From the material below, list every line containing "revert".

*** Block opens ***

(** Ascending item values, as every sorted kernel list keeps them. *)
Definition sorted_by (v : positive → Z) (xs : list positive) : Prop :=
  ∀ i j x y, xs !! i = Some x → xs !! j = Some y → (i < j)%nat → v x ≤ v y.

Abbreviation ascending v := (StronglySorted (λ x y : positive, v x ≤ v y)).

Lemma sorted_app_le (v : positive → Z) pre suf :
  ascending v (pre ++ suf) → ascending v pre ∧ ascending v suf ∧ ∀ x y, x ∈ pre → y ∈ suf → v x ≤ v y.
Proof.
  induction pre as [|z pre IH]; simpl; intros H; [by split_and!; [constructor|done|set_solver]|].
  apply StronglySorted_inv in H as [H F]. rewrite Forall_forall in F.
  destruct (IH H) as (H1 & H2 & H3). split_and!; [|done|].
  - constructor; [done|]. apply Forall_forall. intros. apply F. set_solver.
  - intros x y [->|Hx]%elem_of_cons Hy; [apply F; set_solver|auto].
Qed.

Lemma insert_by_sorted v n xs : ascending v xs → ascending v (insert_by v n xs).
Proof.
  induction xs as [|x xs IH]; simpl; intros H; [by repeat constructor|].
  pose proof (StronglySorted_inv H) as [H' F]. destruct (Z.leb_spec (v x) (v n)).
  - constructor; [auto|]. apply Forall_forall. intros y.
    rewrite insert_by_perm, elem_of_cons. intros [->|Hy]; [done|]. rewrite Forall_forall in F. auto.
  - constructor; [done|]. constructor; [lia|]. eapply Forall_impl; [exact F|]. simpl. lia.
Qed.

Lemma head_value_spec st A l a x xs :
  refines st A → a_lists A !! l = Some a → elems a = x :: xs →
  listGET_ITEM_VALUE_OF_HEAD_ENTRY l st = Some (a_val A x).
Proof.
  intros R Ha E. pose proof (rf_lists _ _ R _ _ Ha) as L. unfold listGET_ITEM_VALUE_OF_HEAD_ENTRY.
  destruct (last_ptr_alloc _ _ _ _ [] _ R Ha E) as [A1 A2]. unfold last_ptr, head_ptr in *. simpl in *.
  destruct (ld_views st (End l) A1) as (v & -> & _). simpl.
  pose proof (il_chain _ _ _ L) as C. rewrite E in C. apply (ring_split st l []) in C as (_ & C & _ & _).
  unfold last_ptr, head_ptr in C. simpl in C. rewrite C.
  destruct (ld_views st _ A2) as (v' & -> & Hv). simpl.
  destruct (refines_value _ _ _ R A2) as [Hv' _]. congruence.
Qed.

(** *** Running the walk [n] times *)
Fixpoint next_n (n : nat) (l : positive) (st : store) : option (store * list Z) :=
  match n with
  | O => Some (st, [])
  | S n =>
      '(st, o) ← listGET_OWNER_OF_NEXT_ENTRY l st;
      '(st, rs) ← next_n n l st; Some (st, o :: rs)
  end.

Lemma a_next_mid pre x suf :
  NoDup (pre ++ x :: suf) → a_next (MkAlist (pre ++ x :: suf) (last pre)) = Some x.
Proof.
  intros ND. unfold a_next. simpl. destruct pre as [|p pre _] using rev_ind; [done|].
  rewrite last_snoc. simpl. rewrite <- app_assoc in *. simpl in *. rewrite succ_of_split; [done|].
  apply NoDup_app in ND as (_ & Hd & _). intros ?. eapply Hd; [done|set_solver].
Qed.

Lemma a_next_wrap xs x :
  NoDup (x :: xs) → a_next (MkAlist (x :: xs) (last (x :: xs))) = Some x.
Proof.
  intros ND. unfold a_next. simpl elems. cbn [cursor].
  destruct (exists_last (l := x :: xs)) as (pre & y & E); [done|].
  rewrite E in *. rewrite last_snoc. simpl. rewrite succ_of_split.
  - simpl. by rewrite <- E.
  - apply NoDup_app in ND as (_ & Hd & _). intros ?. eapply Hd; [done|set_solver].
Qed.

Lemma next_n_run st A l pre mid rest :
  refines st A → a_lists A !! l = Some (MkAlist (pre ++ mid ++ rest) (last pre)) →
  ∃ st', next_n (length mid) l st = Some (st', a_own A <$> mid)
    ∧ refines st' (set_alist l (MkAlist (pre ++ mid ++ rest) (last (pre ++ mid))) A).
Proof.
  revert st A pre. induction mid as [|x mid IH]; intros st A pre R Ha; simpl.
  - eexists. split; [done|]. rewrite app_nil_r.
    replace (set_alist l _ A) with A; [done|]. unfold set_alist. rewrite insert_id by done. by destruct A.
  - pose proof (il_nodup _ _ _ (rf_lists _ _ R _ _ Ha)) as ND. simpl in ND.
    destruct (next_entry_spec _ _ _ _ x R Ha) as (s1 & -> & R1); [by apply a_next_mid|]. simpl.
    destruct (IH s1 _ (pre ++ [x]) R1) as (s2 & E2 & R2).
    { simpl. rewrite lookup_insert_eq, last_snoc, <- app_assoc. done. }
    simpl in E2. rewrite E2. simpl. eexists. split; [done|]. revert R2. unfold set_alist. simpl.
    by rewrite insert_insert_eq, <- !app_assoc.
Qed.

*** Block closes ***

■ **Exercise solution**
  revert st A pre. induction mid as [|x mid IH]; intros st A pre R Ha; simpl.
    simpl in E2. rewrite E2. simpl. eexists. split; [done|]. revert R2. unfold set_alist. simpl.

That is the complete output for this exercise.